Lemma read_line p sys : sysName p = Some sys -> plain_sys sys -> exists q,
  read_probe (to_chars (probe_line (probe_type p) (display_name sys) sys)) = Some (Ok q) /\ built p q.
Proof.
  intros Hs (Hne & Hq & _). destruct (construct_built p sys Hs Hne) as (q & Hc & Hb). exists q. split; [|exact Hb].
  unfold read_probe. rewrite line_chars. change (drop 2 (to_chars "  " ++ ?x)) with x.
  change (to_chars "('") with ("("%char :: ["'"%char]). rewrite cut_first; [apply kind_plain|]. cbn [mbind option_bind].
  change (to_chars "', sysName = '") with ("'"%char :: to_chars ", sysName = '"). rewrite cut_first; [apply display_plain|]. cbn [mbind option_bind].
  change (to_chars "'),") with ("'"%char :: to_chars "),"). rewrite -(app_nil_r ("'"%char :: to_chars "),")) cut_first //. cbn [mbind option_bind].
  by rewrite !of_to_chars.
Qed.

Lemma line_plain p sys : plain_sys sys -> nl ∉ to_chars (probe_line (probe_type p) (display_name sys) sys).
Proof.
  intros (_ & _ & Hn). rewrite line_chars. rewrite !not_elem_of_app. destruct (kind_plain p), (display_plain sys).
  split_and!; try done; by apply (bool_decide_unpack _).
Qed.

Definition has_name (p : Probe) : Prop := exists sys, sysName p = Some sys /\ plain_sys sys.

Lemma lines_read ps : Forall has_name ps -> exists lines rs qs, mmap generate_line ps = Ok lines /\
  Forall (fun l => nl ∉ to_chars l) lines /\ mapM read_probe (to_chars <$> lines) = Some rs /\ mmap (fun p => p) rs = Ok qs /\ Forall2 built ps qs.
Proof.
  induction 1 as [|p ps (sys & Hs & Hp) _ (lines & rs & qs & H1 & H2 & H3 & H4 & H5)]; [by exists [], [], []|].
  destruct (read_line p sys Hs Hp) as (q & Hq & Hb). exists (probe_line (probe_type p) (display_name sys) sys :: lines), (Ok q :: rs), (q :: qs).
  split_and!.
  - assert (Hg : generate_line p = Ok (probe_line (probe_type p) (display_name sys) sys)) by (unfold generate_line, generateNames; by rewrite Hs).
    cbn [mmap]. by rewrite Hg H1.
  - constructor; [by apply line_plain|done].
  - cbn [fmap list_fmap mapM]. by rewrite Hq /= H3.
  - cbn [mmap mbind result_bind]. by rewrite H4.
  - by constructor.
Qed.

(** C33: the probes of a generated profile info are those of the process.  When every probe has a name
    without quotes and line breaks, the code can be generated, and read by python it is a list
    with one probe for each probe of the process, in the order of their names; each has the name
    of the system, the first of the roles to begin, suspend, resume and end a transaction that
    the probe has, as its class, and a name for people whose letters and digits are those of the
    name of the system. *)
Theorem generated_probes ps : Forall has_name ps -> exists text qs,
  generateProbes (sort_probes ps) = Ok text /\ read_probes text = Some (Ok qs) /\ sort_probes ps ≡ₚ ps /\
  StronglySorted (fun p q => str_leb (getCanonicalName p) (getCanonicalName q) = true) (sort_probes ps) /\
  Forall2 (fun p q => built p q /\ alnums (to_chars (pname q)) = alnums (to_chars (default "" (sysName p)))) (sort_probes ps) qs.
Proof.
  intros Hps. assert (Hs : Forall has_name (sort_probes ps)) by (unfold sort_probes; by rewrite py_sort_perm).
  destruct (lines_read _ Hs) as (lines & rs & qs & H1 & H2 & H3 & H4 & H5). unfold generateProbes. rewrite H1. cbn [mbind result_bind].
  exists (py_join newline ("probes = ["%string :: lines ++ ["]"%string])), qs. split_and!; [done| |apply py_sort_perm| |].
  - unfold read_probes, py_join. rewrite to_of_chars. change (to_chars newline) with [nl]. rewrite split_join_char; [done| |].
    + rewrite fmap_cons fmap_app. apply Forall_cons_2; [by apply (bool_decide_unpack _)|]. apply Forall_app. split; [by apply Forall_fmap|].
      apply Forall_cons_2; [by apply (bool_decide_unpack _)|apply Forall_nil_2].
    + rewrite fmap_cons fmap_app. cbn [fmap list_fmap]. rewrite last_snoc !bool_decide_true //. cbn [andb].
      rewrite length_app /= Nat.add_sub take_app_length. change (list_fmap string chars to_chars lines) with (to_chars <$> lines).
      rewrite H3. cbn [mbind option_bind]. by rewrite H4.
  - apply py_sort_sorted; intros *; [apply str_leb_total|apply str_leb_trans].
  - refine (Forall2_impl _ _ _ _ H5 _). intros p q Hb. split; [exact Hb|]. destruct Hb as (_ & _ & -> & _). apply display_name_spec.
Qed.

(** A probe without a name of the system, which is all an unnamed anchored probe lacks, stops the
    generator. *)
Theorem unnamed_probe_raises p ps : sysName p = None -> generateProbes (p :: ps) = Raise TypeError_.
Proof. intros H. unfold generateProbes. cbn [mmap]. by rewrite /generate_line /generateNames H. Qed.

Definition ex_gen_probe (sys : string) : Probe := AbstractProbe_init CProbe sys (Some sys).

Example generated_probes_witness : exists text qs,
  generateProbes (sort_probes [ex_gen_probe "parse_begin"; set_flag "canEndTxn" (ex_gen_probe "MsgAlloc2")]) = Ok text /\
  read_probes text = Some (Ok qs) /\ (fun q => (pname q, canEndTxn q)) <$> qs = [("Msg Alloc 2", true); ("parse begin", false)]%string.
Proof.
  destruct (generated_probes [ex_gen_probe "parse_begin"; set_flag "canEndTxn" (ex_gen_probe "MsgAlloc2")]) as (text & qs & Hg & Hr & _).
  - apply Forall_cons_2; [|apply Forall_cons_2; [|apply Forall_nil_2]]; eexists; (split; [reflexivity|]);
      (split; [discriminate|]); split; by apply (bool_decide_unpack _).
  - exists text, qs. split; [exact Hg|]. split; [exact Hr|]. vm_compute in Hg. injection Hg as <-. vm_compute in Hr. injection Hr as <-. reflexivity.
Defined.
---*---
- WHAT YOU SHOULD DO: Take the entries above and return only the lines from the one with "last_snoc !bool_decide_true //. cbn [andb]." to the one with "Proof. intros H.", both included, unchanged.

- EXERCISE RESULT:
    + rewrite fmap_cons fmap_app. cbn [fmap list_fmap]. rewrite last_snoc !bool_decide_true //. cbn [andb].
      rewrite length_app /= Nat.add_sub take_app_length. change (list_fmap string chars to_chars lines) with (to_chars <$> lines).
      rewrite H3. cbn [mbind option_bind]. by rewrite H4.
  - apply py_sort_sorted; intros *; [apply str_leb_total|apply str_leb_trans].
  - refine (Forall2_impl _ _ _ _ H5 _). intros p q Hb. split; [exact Hb|]. destruct Hb as (_ & _ & -> & _). apply display_name_spec.
Qed.

(** A probe without a name of the system, which is all an unnamed anchored probe lacks, stops the
    generator. *)
Theorem unnamed_probe_raises p ps : sysName p = None -> generateProbes (p :: ps) = Raise TypeError_.
Proof. intros H. unfold generateProbes. cbn [mmap]. by rewrite /generate_line /generateNames H. Qed.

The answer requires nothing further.